Questionnaire-based instruments may not be an accurate measure for examining sedentary behavior in older adults largely because of their cognitive-reliant properties and social desirability bias. For the Sedentary Behavior Questionnaire, older people are required to select the amount of time specifically spent on nine common sedentary behaviors on a typical weekday or a weekend day. For the International Physical Activity Questionnaire, participants will be asked to specify the amount of time they spend sitting on a weekday or a weekend day during the last seven days. The criterion validity (i.e., how accurately a test measures the outcome it is primarily intended to examine) of self-reported measures for older people who generally have age-associated memory decline is largely questionable, partly explaining the absence of significant differences in self-reported sitting time between continent and incontinent women [42]. Social desirability bias can explain why self-reported sitting time is usually lower than objectively-measured sedentary time [39, 40, 42]. Therefore, an accelerometer (e.g., ActivPAL for distinguishing upright and non-upright positions) seems to be a more valid measuring tool for sedentary behavior than questionnaires in older populations. Chu et al. [25] reported that the majority (85.7%) of older women with UI (31% of them had neurocognitive dysfunction) were able to provide valid accelerometer data defined as that collected for four or more days of wear time per week with 10 h/day or more. The provision of accurate accelerometer-based data can aid in the development of exercise clinical trials and thus increase treatment options for UI.

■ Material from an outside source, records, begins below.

(** A manager that keeps a table of services; one that is marked as disabled does not start. *)
#[local] Instance service_table : ServiceManager := {|
  scm := gmap string ServiceConfig; service := string;
  sc_Connect s := (Ok tt, s); sc_Disconnect s := s;
  sc_OpenService n s := (match s !! n with Some _ => Ok n | None => Err (Errorf "no such service" []) end, s);
  sc_CreateService n c s := match s !! n with Some _ => (Err (Errorf "service exists" []), s) | None => (Ok n, <[n := c]> s) end;
  sc_Close _ s := s;
  sc_Start n s := (match s !! n with
                   | Some c => if (sc_StartType c =? StartDisabled)%Z then Err (Errorf "service disabled" []) else Ok tt
                   | None => Err (Errorf "no such service" []) end, s);
  sc_ControlStop _ s := (Ok tt, s); sc_Query _ s := (Ok svc_Stopped, s); sc_Delete n s := (Ok tt, delete n s);
  registered s := s; service_name n := n |}.
#[local] Instance service_table_laws : ServiceManagerLaws.
Proof.
  split; try done; cbn.
  - intros n s v s' E. by destruct (s !! n); injection E.
  - intros n c s v s' E. destruct (s !! n) eqn:El; [done|]. by injection E as <- <-.
  - intros n c s e s' E. destruct (s !! n) eqn:El; [|done]. by injection E as _ <-.
  - by intros v s s' [= <-].
  - intros n s c -> Hd. by rewrite Hd.
Qed.
Definition win_fine : WinHost → string → res unit := λ _ _, Ok tt.
Definition pc : WinHost := mkWinHost ∅ ∅ ∅ NewDns.
Definition win_daemon : Workload :=
  mkWorkload "api" WorkloadKindService (mkRun (mkArtifact "" "" "C:/api.exe") (mkExec ["C:/api.exe"] []) [] "" ""
    (mkRunOptions None None None None None (Some (mkWindows "" "" "Automatic")))) RuntimeWindowsService 1 [] [] [] None None None None None.
#[local] Instance keep_case : UnicodeLower := λ r, r.
Definition deploy_service : res unit * WinHost :=
  windows_Deploy dns_off (λ _, Ok tt) (λ _, Ok tt) true "C:/orch" "" (λ _, Ok tt) win_fine win_fine win_fine (λ _ _, None) (λ _, 9%Z)
    (meta "shop") win_daemon pc.
Definition stop_service : res unit * WinHost :=
  windows_Stop dns_off (λ _, Ok tt) true "C:/orch" "" (λ _, Ok tt) win_fine win_fine (meta "shop") "api" deploy_service.2.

However, insights gained from this scoping review are limited for several reasons. First, given that few studies examined the patterns of sedentary behavior in women with UI, we were unable to report the weekday-to-weekend trends in sedentary behavior and the context in which the sedentary time was commonly accrued (e.g., TV watching, computer use, socializing, sitting, and talking on the phone). Second, the temporal, causal relationship between sedentary behavior and UI outcomes in older women cannot be assertively confirmed because of the limited amount of relevant evidence, which was obtained from nonexperimental observational studies in which data about sedentary behavior and UI variables were collected at a single point in time [25, 26, 42]. Third, owing to a small number of relevant studies, cross-country or -region comparisons cannot be made, which are of utmost importance because they facilitate the identification of needed improvements and the formulation of recommendations derived from countries or regions with excellent perform in the sedentary behavior domain. Fourth, owing to the heterogeneity of methods for measuring sedentary behavior, a comprehensive meta-analytic comparison between continent and incontinent women was not conducted. Lastly, we did not involve qualified librarians in the electronic database search. Given that the first author (Leung WKC) had previous experience of conceiving and conducting scoping or systematic review research [21, 36, 51], we believe that our search strategy for electronic databases was trustworthy and sensitive enough for comprehensive coverage of the available literature as exemplified by a retrieval of more than 800 records by our electronic database search and only 0.8% (n = 7) included for review and reporting. Moreover, previous studies showed that electronic database search using PubMed and EMBASE covered up to 91% of the published literature [52, 53]. Apart from PubMed and EMBASE, four more electronic databases, namely Web of Science, SPORTDiscus, Ovid Nursing Database, and MEDLINE, were employed in the present scoping review to ensure breadth of coverage.

Conclusion

Depending on reporting methods, older women with UI on average spend 5–8 h/day on sedentary activities, and this duration is generally greater than that of age-matched non-UI counterparts. With the improved knowledge about the relationships between sedentary behavior and UI occurrence, further clinical studies using large sample sizes and intervening daily sedentary time are of great importance to public health.